Your task is to repeat exactly the lines below between the line holding "f else f + 1" and the line holding "else if y <? 100 then dec_fixed 2 y", inclusive, and only those.

○ ○ ○

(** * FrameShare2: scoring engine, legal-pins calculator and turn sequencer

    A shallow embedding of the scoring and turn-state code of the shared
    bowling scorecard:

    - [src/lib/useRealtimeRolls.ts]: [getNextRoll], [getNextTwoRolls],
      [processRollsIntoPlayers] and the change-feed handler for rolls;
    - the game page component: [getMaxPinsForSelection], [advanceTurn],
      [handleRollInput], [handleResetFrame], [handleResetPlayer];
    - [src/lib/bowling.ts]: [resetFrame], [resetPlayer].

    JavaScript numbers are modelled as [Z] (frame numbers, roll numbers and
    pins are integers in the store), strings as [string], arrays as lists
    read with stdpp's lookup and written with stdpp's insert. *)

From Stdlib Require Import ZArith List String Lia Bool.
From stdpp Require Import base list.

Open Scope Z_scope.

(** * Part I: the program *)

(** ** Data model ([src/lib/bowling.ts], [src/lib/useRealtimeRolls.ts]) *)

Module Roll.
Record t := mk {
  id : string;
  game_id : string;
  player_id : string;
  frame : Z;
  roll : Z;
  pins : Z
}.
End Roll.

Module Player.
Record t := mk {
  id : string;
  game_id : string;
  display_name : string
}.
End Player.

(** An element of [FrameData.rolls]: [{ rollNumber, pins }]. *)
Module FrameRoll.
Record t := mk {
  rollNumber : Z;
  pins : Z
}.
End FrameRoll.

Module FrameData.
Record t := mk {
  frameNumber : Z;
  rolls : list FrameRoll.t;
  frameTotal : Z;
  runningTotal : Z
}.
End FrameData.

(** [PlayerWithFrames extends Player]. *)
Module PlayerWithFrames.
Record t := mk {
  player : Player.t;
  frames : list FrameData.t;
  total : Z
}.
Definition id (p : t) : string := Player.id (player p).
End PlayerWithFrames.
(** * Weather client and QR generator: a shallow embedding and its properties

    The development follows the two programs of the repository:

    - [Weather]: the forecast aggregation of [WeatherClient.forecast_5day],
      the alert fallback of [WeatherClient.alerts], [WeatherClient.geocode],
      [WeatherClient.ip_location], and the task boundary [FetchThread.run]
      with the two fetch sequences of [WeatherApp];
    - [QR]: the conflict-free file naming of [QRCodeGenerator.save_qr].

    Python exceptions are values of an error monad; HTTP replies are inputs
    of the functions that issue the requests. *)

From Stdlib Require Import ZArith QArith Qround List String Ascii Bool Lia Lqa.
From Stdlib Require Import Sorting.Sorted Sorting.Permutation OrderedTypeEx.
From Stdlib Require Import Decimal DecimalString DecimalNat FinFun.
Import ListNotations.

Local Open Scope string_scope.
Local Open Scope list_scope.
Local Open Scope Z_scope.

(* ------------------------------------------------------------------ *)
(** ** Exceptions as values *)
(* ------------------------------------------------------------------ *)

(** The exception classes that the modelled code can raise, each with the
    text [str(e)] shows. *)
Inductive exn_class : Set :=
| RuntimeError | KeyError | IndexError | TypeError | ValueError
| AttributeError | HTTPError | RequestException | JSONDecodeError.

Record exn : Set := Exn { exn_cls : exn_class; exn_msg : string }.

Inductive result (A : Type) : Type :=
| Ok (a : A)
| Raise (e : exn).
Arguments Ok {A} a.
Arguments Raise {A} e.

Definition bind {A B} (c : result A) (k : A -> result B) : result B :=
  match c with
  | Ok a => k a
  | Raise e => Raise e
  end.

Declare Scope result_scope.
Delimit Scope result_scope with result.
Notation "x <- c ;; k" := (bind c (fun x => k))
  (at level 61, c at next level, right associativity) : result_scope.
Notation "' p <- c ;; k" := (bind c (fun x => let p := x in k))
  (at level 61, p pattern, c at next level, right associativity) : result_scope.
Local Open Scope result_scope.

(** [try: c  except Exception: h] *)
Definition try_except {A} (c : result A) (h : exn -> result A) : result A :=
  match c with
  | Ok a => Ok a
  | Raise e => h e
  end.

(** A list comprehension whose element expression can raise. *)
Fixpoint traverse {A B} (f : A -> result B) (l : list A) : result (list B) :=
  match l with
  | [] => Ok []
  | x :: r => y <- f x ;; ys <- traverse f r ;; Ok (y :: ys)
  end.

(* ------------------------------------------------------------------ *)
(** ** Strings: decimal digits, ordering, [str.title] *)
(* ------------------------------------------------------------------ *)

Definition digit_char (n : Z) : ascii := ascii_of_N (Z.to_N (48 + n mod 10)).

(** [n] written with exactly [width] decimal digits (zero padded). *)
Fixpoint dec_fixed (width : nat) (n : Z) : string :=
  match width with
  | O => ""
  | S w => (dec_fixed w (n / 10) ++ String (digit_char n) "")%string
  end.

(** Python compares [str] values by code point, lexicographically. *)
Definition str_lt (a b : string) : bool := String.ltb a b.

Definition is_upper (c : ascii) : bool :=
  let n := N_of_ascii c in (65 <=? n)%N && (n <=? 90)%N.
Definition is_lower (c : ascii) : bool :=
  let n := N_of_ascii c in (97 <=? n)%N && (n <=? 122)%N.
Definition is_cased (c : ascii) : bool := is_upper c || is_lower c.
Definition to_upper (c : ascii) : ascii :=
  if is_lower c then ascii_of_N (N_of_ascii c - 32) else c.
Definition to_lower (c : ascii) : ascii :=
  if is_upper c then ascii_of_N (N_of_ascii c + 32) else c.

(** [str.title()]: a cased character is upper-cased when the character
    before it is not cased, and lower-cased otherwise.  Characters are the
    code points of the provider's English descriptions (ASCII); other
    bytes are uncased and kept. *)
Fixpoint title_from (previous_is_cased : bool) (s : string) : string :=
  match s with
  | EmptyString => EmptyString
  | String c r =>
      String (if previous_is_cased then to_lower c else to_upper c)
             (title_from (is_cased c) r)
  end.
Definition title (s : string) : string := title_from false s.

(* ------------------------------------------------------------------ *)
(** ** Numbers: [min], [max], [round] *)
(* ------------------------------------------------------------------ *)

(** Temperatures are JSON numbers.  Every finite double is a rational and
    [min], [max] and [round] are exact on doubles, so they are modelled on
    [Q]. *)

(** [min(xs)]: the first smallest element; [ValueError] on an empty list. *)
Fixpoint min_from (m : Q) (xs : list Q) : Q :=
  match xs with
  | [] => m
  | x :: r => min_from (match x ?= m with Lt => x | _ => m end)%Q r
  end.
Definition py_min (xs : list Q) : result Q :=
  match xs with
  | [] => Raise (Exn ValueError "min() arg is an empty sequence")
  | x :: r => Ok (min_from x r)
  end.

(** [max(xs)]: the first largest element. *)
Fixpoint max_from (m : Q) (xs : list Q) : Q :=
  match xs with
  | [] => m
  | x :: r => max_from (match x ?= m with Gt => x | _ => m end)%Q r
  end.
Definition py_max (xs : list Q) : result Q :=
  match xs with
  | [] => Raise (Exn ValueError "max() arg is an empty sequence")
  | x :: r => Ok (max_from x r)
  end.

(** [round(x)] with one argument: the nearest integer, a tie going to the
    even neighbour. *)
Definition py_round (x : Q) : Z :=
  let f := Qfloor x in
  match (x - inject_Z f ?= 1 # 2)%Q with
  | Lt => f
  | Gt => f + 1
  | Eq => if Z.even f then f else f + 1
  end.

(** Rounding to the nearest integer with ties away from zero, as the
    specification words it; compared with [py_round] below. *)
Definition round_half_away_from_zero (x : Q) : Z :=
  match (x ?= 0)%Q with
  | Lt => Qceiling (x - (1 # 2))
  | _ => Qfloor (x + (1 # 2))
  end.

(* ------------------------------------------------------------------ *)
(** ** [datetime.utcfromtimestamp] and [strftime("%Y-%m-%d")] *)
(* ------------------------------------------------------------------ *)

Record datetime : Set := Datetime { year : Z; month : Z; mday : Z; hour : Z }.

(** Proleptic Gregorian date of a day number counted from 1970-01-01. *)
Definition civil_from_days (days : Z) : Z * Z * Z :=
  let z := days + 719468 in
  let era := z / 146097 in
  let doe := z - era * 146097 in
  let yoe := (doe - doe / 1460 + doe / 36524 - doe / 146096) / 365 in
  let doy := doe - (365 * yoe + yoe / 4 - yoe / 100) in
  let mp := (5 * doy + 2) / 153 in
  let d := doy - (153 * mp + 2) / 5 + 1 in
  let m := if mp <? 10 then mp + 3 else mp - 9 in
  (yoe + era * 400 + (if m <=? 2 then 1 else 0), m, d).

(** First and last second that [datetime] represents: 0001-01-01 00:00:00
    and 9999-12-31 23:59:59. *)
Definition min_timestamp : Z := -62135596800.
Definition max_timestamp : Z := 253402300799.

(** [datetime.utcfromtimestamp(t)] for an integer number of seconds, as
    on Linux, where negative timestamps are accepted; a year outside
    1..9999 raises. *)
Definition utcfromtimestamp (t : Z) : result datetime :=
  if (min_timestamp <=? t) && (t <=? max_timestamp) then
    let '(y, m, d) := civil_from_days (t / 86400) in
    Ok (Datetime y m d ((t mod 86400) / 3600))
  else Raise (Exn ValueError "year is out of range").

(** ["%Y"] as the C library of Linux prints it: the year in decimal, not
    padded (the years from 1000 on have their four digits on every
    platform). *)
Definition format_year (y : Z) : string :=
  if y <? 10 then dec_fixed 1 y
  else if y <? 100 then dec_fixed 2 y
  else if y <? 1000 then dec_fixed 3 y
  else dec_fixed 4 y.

○ ○ ○

### RESPONSE AREA
  | Eq => if Z.even f then f else f + 1
  end.

(** Rounding to the nearest integer with ties away from zero, as the
    specification words it; compared with [py_round] below. *)
Definition round_half_away_from_zero (x : Q) : Z :=
  match (x ?= 0)%Q with
  | Lt => Qceiling (x - (1 # 2))
  | _ => Qfloor (x + (1 # 2))
  end.

(* ------------------------------------------------------------------ *)
(** ** [datetime.utcfromtimestamp] and [strftime("%Y-%m-%d")] *)
(* ------------------------------------------------------------------ *)

Record datetime : Set := Datetime { year : Z; month : Z; mday : Z; hour : Z }.

(** Proleptic Gregorian date of a day number counted from 1970-01-01. *)
Definition civil_from_days (days : Z) : Z * Z * Z :=
  let z := days + 719468 in
  let era := z / 146097 in
  let doe := z - era * 146097 in
  let yoe := (doe - doe / 1460 + doe / 36524 - doe / 146096) / 365 in
  let doy := doe - (365 * yoe + yoe / 4 - yoe / 100) in
  let mp := (5 * doy + 2) / 153 in
  let d := doy - (153 * mp + 2) / 5 + 1 in
  let m := if mp <? 10 then mp + 3 else mp - 9 in
  (yoe + era * 400 + (if m <=? 2 then 1 else 0), m, d).

(** First and last second that [datetime] represents: 0001-01-01 00:00:00
    and 9999-12-31 23:59:59. *)
Definition min_timestamp : Z := -62135596800.
Definition max_timestamp : Z := 253402300799.

(** [datetime.utcfromtimestamp(t)] for an integer number of seconds, as
    on Linux, where negative timestamps are accepted; a year outside
    1..9999 raises. *)
Definition utcfromtimestamp (t : Z) : result datetime :=
  if (min_timestamp <=? t) && (t <=? max_timestamp) then
    let '(y, m, d) := civil_from_days (t / 86400) in
    Ok (Datetime y m d ((t mod 86400) / 3600))
  else Raise (Exn ValueError "year is out of range").

(** ["%Y"] as the C library of Linux prints it: the year in decimal, not
    padded (the years from 1000 on have their four digits on every
    platform). *)
Definition format_year (y : Z) : string :=
  if y <? 10 then dec_fixed 1 y
  else if y <? 100 then dec_fixed 2 y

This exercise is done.